Journale Dans le carrousel des langues.

La recherche du bon mot

 

Rizal s'interroge souvent pour trouver le bon mot. Et ce d'autant plus qu'il choisit de traduire en tagalog, sa langue maternelle, mais pas sa langue d'écriture. Sous la colonisation espagnole, il n'a pas appris le tagalog à l'école, mais l'espagnol. Dans une scène magistrale, Annette Hug décrit comment au cours d'une promenade, il laisse flaner ses pensées et passe des pommes au juge : hucum. [footnote Cf. Annette Hug, Révolution aux confins, trad. Camille Luscher, éditions Zoé 2019, p.24]

 

Comme Rizal, quand un mot m'échappe, je pars me promener pour activer par la marche la machine à penser.

 

 

Die Steinhäusler

Dans le texte de Annette Hug, apparaissent les Steinhäusler – un néologisme créé par Annette Hug pour désigner deux personnages de la pièce de Schiller : Walter Fürst, d’Uri, et Werner Stauffacher, de Schwyz.

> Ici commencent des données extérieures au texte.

(* ------------------------------------------------------------------------- *)
(** ** What holds in every state of the page *)

Section Invariant.
Variable SONGS : list Song.

Lemma initial_inv : Inv initial.
Proof.
  constructor; cbn; unfold TOTAL_ROUNDS; try lia; try discriminate.
  intros _ H. contradiction H. reflexivity.
Qed.

Lemma hideEndOverlay_inv st : Inv st -> Inv (hideEndOverlay st).
Proof. intros [a b c d f e]; constructor; cbn; assumption. Qed.

Lemma handleAnswer_inv st o : Inv st -> Inv (handleAnswer st o).
Proof.
  intros I. pose proof I as [a b c d f e]. unfold handleAnswer.
  destruct (hasAnswered st) eqn:Eh; [exact I|].
  destruct (currentSong st) as [cur|] eqn:Ec; [|exact I].
  destruct o as [obj|]; [|exact I].
  destruct (jseqb (commonName obj) (commonName cur)); cbn [negb].
  - specialize (c eq_refl). specialize (d eq_refl).
    assert (Hi : sessionIndex st = roundsAnswered st)
      by (apply d; discriminate).
    destruct (TOTAL_ROUNDS <=? S (roundsAnswered st));
      destruct (hadWrongGuess st); cbn [negb];
      constructor; cbn; rewrite ?Ec; try lia; try discriminate.
  - destruct (hadWrongGuess st); cbn [negb]; [exact I|].
    constructor; cbn; rewrite ?Eh, ?Ec; auto.
Qed.

Lemma startNewGame_inv st rng : Inv st -> Inv (fst (startNewGame SONGS st rng)).
Proof.
  intros I.
  destruct (getRegionPool SONGS (currentRegion st)) eqn:Ep.
  - rewrite startNewGame_refuses by exact Ep. exact I.
  - assert (Hne : getRegionPool SONGS (currentRegion st) <> [])
      by (rewrite Ep; discriminate).
    destruct (startNewGame_starts SONGS st rng Hne)
      as (_ & Hc & _ & Hi & Hr & Hs & Hh & _).
    constructor; rewrite ?Hi, ?Hr, ?Hs, ?Hh; unfold TOTAL_ROUNDS;
      try lia; try discriminate; auto.
Qed.

Lemma goToNextRound_inv st rng : Inv st -> Inv (fst (goToNextRound SONGS st rng)).
Proof.
  intros I. pose proof I as [a b c d f e]. unfold goToNextRound.
  destruct (hasAnswered st) eqn:Eh; cbn [negb]; [|exact I].
  destruct (TOTAL_ROUNDS <=? roundsAnswered st) eqn:Et; [exact I|].
  apply Nat.leb_gt in Et.
  match goal with |- context [renderRound SONGS ?s rng] => set (st1 := s) end.
  destruct (sessionIndex st1 <? List.length (sessionSongs st1)) eqn:El.
  - apply Nat.ltb_lt in El.
    destruct (nth_error (sessionSongs st1) (sessionIndex st1)) as [song|] eqn:En;
      [|apply nth_error_None in En; lia].
    destruct (renderRound_keeps SONGS st1 rng) as (_ & _ & K3 & K4 & K5 & K6 & _).
    destruct (renderRound_opens SONGS st1 rng song En) as (O1 & O2 & _).
    constructor; rewrite ?K3, ?K4, ?K5, ?K6, ?O2; cbn; try lia;
      try discriminate.
    + intros _ _. destruct (e eq_refl) as [E|E]; [lia|]. cbn in El. lia.
    + intros _ _. rewrite O1. symmetry. exact En.
  - apply Nat.ltb_ge in El. cbn in El.
    constructor; cbn; rewrite ?Eh; try lia; try discriminate.
Qed.

Lemma step_inv st rng e : Inv st -> Inv (fst (step SONGS (st, rng) e)).
Proof.
  intros I. destruct e; cbn [step fst].
  - apply handleAnswer_inv; exact I.
  - apply goToNextRound_inv; exact I.
  - apply startNewGame_inv. destruct I; constructor; cbn; assumption.
  - apply startNewGame_inv, hideEndOverlay_inv; exact I.
  - apply startNewGame_inv. destruct I; constructor; cbn; assumption.
  - apply startNewGame_inv. destruct I; constructor; cbn; assumption.
  - apply hideEndOverlay_inv; exact I.
Qed.

Lemma reachable_inv st : reachable SONGS st -> Inv st.
Proof.
  induction 1 as [|st rng e _ IH]; [apply initial_inv | apply step_inv, IH].
Qed.

(** A run of the page from a reachable state ends in one. *)
Lemma run_reachable es st rng :
  reachable SONGS st -> reachable SONGS (fst (run SONGS (st, rng) es)).
Proof.
  revert st rng. induction es as [|e es IH]; intros st rng R; [exact R|].
  cbn [run fold_left].
  destruct (step SONGS (st, rng) e) as [st' rng'] eqn:E.
  apply IH. change st' with (fst (st', rng')). rewrite <- E.
  apply reach_step; exact R.
Qed.
End Invariant.

(* ------------------------------------------------------------------------- *)
(** ** Answers within a round *)

Section Answers.
Variable SONGS : list Song.

Lemma handleAnswer_wrong st cur w :
  currentSong st = Some cur -> hasAnswered st = false -> wrong_for cur w ->
  let st' := handleAnswer st (Some w) in
  currentSong st' = Some cur /\ hasAnswered st' = false /\
  hadWrongGuess st' = true /\
  scoreCorrect st' = scoreCorrect st /\
  roundsAnswered st' = roundsAnswered st /\
  sessionIndex st' = sessionIndex st /\
  nextBtnDisabled st' = nextBtnDisabled st.
Proof.
  intros Hc Hh Hw. apply jseqb_neq in Hw.
  unfold handleAnswer. rewrite Hh, Hc, Hw. cbn [negb].
  destruct (hadWrongGuess st) eqn:E; cbn; rewrite ?Hc, ?Hh, ?E; tauto.
Qed.

Lemma guesses_wrong ws : forall st cur,
  currentSong st = Some cur -> hasAnswered st = false ->
  Forall (wrong_for cur) ws ->
  let st' := guesses st ws in
  currentSong st' = Some cur /\ hasAnswered st' = false /\
  hadWrongGuess st' =
    match ws with [] => hadWrongGuess st | _ :: _ => true end /\
  scoreCorrect st' = scoreCorrect st /\
  roundsAnswered st' = roundsAnswered st /\
  sessionIndex st' = sessionIndex st /\
  nextBtnDisabled st' = nextBtnDisabled st.
Proof.
  induction ws as [|w ws IH]; intros st cur Hc Hh Hf; [cbn; tauto|].
  inversion Hf as [|? ? Hw Hf']; subst.
  destruct (handleAnswer_wrong st cur w Hc Hh Hw) as (A1 & A2 & A3 & A4 & A5 & A6 & A7).
  unfold guesses; cbn [map fold_left].
  destruct (IH _ _ A1 A2 Hf') as (B1 & B2 & B3 & B4 & B5 & B6 & B7).
  unfold guesses in *. cbn zeta in *.
  rewrite B1, B2, B3, B4, B5, B6, B7, A3, A4, A5, A6, A7.
  destruct ws; tauto.
Qed.

Lemma handleAnswer_correct st cur good :
  currentSong st = Some cur -> hasAnswered st = false ->
  commonName good = commonName cur ->
  let st' := handleAnswer st (Some good) in
  hasAnswered st' = true /\
  roundsAnswered st' = S (roundsAnswered st) /\
  scoreCorrect st' =
    (if hadWrongGuess st then scoreCorrect st else S (scoreCorrect st)) /\
  nextBtnDisabled st' = gameComplete st' /\
  endOverlayHidden st' =
    (if gameComplete st' then false else endOverlayHidden st) /\
  sessionIndex st' = sessionIndex st /\
  sessionSongs st' = sessionSongs st /\
  currentSong st' = currentSong st.
Proof.
  intros Hc Hh Hg. apply jseqb_eq in Hg.
  unfold handleAnswer, gameComplete. rewrite Hh, Hc, Hg. cbn [negb].
  destruct (TOTAL_ROUNDS <=? S (roundsAnswered st)) eqn:E;
    destruct (hadWrongGuess st); cbn -[Nat.leb]; rewrite ?E, ?Hc; tauto.
Qed.

(** Every handler but the ones that start a game keeps or raises the
    score. *)
Lemma step_score_monotone st rng e :
  starts_game e = false ->
  scoreCorrect st <= scoreCorrect (fst (step SONGS (st, rng) e)).
Proof.
  destruct e; try discriminate; intros _; cbn [step fst].
  - unfold handleAnswer.
    destruct (hasAnswered st); [lia|].
    destruct (currentSong st); [|lia]. destruct songObj; [|lia].
    destruct (jseqb _ _); cbn [negb];
      destruct (hadWrongGuess st); cbn [negb];
      try destruct (TOTAL_ROUNDS <=? _); cbn; lia.
  - unfold goToNextRound.
    destruct (hasAnswered st); cbn [negb]; [|cbn; lia].
    destruct (TOTAL_ROUNDS <=? _); [cbn; lia|].
    match goal with |- context [renderRound SONGS ?s rng] => set (st1 := s) end.
    destruct (_ <? _); [|cbn; lia].
    destruct (renderRound_keeps SONGS st1 rng) as (_ & _ & _ & _ & _ & K6 & _).
    rewrite K6. cbn. lia.
  - cbn. lia.
Qed.
End Answers.

Lemma started_reachable : reachable SONGS_DATA (fst started).
Proof.
  exact (reach_step SONGS_DATA initial sample_tape ClickStart
           (reach_initial SONGS_DATA)).
Qed.

(** C2.  In every state of the page the score is between 0 and 5, and no
    handler that plays the current game lowers it.  In a round that has
    just opened, after any number of wrong guesses the round is still
    open and the score unchanged; the correct answer then closes the
    round, adds exactly 1 to the score when no wrong guess came before
    it and nothing otherwise, and leaves the Next button enabled unless
    the game is complete. *)
Theorem score_counts_first_try
    (SONGS : list Song) (st : State) (rng : Rng) (e : Event)
    (round : State) (cur good : Song) (wrongs : list Song) :
  reachable SONGS st ->
  starts_game e = false ->
  currentSong round = Some cur ->
  hasAnswered round = false ->
  hadWrongGuess round = false ->
  Forall (wrong_for cur) wrongs ->
  commonName good = commonName cur ->
  let after := fst (step SONGS (st, rng) e) in
  let tried := guesses round wrongs in
  let done := handleAnswer tried (Some good) in
  0 <= scoreCorrect st /\
  scoreCorrect st <= TOTAL_ROUNDS /\
  scoreCorrect st <= scoreCorrect after /\
  scoreCorrect after <= TOTAL_ROUNDS /\
  hasAnswered tried = false /\
  scoreCorrect tried = scoreCorrect round /\
  scoreCorrect done =
    match wrongs with
    | [] => S (scoreCorrect round)
    | _ :: _ => scoreCorrect round
    end /\
  hasAnswered done = true /\
  nextBtnDisabled done = gameComplete done.
Proof.
  intros R He Hc Hh Hw Hf Hg after tried done.
  pose proof (reachable_inv SONGS st R) as I.
  pose proof (reachable_inv SONGS after (reach_step SONGS st rng e R)) as I'.
  destruct (guesses_wrong wrongs round cur Hc Hh Hf)
    as (T1 & T2 & T3 & T4 & _).
  fold tried in T1, T2, T3, T4.
  destruct (handleAnswer_correct tried cur good T1 T2 Hg)
    as (D1 & _ & D3 & D4 & _).
  fold done in D1, D3, D4.
  repeat split; try assumption.
  - lia.
  - pose proof (inv_score st I); pose proof (inv_rounds st I); lia.
  - apply step_score_monotone; exact He.
  - pose proof (inv_score after I'); pose proof (inv_rounds after I'); lia.
  - rewrite D3, T3, T4, Hw. destruct wrongs; reflexivity.
Qed.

Ce mot – littéralement "les habitants des maisons de pierre" – fait directement référence à la scène 2 de l'acte I dans la pièce de Schiller où Stauffacher parle de sa maison en pierre, symbole de sa prospérité. Dans la pièce, la scène semble surtout destinée à montrer la tyrannie qui écrase les Protosuisses. Le bailli menace de démolir la maison, car elle a été construite sans son autorisation.

 

Dans l’interprétation d’Annette Hug, elle fournit une indication sur le statut social des deux confédérés. Le mythe de Guillaume Tell est souvent associé à l’idée d’une révolution de paysans, exemplaire d’une révolution menée par le peuple et non par une élite. Mais si Werner Stauffacher et Walter Fürst sont bien des paysans, c’est-à-dire des agriculteurs, ils semblent appartenir à une élite sociale et en tout cas économique. Ils sont prospères et proches de la noblesse (chez Schiller représentée par le baron d’Attinghausen). Ils ne sont pas le peuple qui a faim et qui est prêt à prendre les armes. Ils sont prudents et préféreraient retrouver leur liberté sans violence… et sans renverser complètement l’ordre de la société. Ils appartiennent à la bourgeoisie.

Cette question traverse le livre d’Annette Hug parce qu’elle est aussi capitale pour comprendre le parcours de José Rizal. Elle n’est toutefois par traitée de front dans le roman qui ne se perd pas en tergiversations et débats théoriques. Elle est évoquée beaucoup plus subtilement dans la langue, d’où l’importance de trouver la meilleure formule pour traduire chaque mot.

 

Annette Hug, à ma demande, explique: le mot est construit sur le principe (la musique?) de Stehkragen, terme utilisé par les syndicalistes schwyzois pour désigner des gens plutôt riches, en place et indélogeables. Les Stehkragen ont des gens à leurs ordres. Mais eux-mêmes ne sont pas les plus haut-placés: ils doivent répondre de leurs actes à quelqu’un (chez Schiller, la noblesse: cela apparaît distinctement dans la scène au chevet du baron d’Attinghausen).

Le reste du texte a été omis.